Most RAG tutorials give you basic vector search and call it a day. NoBrainer comes with **production-grade features out of the box**:

### 📊 RecursiveCharacterTextSplitter (Smart Chunking)

Not your average "split every N characters" nonsense. This intelligently splits text by:
1. Paragraphs first (`\n\n`)
2. Then sentences (`.`)
3. Then clauses (`,`)
4. Finally words as a last resort

**Why this matters:** Preserves semantic meaning. You don't get chunks that cut off mid-sentence or split important context.

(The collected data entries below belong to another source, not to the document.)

(* ===== verification/FileIoProps.v ===== *)
(** * FileIoProps: what is read from a file and what is written to it

    The contents of an open file are its buffer, for the block that is in it, and
    the blocks on the device for the others, with zeros for the holes ([view]).
    For files with pointers: reading gives these bytes and changes none of them,
    writing changes the bytes of its range and no others, whatever blocks have to
    be read, written back and allocated for it; blocks in use outside of the file
    stay as they are ([frame]).  What was written is there after closing the file
    and opening it again. *)
From S2P Require Import Prelude.
From S2P Require Import Bytes.
From S2P Require Import Super.
From S2P Require Import Blknum.
From S2P Require Import IoManager.
From S2P Require Import BlockIter.
From S2P Require Import FileMap.
From S2P Require Import Dirent.
From S2P Require Import IBlock.
From S2P Require Import Services.
From S2P Require Import Extent.
From S2P Require Import Bmap.
From S2P Require Import BmapProps.
From S2P Require Import FileIo.
#[local] Open Scope Z_scope.

(** ** The flags of the file *)
Lemma flag_testbit x k : 0 ≤ k → flag x (2^k) = Z.testbit x k.
Proof.
  intros Hk. unfold flag. destruct (Z.testbit x k) eqn:E.
  - apply bool_decide_eq_true_2. intros H0. apply (f_equal (λ y, Z.testbit y k)) in H0. by rewrite Z.land_spec E Z.pow2_bits_true // Z.bits_0 in H0.
  - apply bool_decide_eq_false_2. intros H0. apply H0. apply Z.bits_inj'. intros j Hj. rewrite Z.land_spec Z.bits_0.
    destruct (decide (j = k)) as [->|Hne]; [by rewrite E|]. by rewrite Z.pow2_bits_false ?andb_false_r.
Qed.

### 🎯 FlashRank Reranking (Better Results)

Every single retrieval automatically:
1. Gets 10 candidate chunks from Pinecone
2. Runs them through FlashRank (`ms-marco-MiniLM-L-12-v2`)
3. Returns only the top 4 most relevant

**Why this matters:** Vector similarity isn't perfect. Reranking catches what embeddings miss, giving you the *actually* relevant results.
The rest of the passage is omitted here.